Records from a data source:
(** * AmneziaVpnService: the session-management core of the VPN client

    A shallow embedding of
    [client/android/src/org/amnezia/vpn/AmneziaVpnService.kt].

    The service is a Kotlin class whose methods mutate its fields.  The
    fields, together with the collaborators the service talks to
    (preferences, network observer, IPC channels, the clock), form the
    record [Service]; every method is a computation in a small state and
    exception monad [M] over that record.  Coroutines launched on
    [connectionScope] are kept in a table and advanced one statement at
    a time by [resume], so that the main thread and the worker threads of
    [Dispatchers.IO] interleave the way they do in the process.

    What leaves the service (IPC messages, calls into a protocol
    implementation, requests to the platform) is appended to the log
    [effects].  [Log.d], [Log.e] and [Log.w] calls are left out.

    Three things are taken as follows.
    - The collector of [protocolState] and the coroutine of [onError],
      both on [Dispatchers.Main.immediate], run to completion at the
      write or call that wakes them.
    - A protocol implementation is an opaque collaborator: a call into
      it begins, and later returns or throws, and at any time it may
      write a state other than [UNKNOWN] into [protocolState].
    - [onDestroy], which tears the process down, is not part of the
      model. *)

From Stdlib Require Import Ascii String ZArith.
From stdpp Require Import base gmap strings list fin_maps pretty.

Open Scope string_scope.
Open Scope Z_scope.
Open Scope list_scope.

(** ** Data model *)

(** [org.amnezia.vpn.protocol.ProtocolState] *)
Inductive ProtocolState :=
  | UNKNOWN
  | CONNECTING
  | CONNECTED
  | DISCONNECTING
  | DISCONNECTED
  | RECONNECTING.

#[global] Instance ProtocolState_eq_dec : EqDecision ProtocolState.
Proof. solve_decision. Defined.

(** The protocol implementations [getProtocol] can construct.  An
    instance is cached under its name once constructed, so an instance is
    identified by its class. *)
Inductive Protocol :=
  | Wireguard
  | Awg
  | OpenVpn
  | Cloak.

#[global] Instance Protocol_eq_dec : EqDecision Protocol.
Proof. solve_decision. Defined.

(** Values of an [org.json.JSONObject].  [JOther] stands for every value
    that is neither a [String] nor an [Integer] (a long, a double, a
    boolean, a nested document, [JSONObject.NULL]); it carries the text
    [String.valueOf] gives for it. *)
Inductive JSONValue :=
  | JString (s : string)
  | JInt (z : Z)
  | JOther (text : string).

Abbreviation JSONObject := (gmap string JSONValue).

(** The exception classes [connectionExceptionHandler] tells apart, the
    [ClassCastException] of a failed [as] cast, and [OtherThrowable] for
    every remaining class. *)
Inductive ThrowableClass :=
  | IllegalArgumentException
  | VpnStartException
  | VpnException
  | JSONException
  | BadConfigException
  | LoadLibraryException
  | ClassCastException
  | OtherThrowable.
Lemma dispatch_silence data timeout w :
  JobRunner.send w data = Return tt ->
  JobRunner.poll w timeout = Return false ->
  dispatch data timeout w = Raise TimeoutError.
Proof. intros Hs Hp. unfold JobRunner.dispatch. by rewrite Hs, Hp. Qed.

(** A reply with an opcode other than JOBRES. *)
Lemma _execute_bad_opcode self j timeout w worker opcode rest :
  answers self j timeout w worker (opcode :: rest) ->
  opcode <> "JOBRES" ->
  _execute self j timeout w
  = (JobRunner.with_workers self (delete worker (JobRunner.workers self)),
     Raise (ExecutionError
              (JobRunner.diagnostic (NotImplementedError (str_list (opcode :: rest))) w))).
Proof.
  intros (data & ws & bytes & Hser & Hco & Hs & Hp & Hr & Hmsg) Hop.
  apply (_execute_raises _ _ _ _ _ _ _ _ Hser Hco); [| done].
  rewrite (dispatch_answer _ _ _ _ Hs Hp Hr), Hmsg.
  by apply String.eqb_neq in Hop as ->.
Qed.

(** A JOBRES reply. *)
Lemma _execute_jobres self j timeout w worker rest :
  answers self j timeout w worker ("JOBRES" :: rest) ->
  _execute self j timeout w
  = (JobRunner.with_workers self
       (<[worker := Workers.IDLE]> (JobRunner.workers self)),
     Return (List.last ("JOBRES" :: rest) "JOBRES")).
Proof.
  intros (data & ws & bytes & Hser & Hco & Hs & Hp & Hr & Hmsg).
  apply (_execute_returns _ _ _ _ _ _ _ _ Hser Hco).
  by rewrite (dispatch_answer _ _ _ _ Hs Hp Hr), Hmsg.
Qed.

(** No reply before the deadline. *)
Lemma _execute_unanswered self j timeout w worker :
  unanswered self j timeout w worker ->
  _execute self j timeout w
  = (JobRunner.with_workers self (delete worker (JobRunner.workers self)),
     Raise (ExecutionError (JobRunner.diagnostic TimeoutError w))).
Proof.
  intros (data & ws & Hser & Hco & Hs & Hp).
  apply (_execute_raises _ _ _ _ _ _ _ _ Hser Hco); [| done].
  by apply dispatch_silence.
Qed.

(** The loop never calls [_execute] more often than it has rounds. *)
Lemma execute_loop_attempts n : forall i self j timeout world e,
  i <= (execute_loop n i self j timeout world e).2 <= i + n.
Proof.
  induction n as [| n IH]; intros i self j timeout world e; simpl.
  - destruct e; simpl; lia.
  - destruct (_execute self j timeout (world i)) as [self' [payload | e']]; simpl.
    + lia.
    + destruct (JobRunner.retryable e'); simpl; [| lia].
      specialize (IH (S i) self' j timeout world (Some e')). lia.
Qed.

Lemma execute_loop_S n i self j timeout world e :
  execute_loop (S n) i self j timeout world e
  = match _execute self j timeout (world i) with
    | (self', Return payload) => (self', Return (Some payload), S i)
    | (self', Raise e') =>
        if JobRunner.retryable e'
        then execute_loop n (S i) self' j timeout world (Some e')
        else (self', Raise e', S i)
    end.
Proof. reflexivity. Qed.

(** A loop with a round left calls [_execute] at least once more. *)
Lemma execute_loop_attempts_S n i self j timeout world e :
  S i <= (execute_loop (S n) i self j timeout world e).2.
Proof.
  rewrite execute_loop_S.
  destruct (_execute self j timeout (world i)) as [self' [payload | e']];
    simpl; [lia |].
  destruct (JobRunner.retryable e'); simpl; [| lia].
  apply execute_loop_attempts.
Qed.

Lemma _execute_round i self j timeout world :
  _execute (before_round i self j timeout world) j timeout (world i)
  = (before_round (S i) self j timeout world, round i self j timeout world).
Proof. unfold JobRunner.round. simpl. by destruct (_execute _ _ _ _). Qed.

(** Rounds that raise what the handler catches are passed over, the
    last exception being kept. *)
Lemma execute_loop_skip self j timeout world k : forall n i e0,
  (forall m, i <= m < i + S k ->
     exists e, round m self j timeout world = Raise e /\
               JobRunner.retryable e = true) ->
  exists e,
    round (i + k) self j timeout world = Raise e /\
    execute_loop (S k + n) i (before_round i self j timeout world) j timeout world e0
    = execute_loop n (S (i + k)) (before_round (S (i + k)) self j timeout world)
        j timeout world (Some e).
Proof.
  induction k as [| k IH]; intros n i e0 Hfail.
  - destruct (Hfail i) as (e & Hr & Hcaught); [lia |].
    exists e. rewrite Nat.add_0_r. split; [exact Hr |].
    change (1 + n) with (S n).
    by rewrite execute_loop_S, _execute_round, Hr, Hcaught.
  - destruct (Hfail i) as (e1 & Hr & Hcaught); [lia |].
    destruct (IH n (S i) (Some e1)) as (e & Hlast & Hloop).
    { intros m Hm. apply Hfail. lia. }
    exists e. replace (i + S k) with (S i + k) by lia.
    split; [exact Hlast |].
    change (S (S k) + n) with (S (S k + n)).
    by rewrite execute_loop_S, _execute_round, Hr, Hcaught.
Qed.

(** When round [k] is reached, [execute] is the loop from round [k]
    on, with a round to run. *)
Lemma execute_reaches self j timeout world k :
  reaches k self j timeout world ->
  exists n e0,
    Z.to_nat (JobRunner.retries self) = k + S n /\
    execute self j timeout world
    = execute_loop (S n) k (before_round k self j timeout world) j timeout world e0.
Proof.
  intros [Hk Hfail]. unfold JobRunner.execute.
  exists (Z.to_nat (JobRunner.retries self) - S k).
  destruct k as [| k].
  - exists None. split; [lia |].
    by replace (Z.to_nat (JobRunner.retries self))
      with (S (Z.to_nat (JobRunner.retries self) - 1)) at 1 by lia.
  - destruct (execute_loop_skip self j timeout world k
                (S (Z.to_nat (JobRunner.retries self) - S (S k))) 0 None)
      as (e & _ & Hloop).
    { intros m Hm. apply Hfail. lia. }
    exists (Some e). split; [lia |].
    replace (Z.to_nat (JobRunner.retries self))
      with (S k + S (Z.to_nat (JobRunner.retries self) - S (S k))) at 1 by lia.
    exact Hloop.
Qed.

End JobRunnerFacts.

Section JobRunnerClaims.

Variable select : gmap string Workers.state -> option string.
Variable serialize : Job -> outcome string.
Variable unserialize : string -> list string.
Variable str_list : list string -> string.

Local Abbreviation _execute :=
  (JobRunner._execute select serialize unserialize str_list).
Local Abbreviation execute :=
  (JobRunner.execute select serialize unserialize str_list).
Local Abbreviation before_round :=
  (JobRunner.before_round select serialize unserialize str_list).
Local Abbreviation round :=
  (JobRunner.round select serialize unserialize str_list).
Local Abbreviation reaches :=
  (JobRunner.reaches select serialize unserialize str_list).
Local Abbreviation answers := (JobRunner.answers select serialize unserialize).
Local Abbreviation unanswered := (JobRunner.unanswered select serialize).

• **What you should do**: Go through the data above and return each line containing the string "bytes".

• **Result for this exercise**:
  intros (data & ws & bytes & Hser & Hco & Hs & Hp & Hr & Hmsg) Hop.
  intros (data & ws & bytes & Hser & Hco & Hs & Hp & Hr & Hmsg).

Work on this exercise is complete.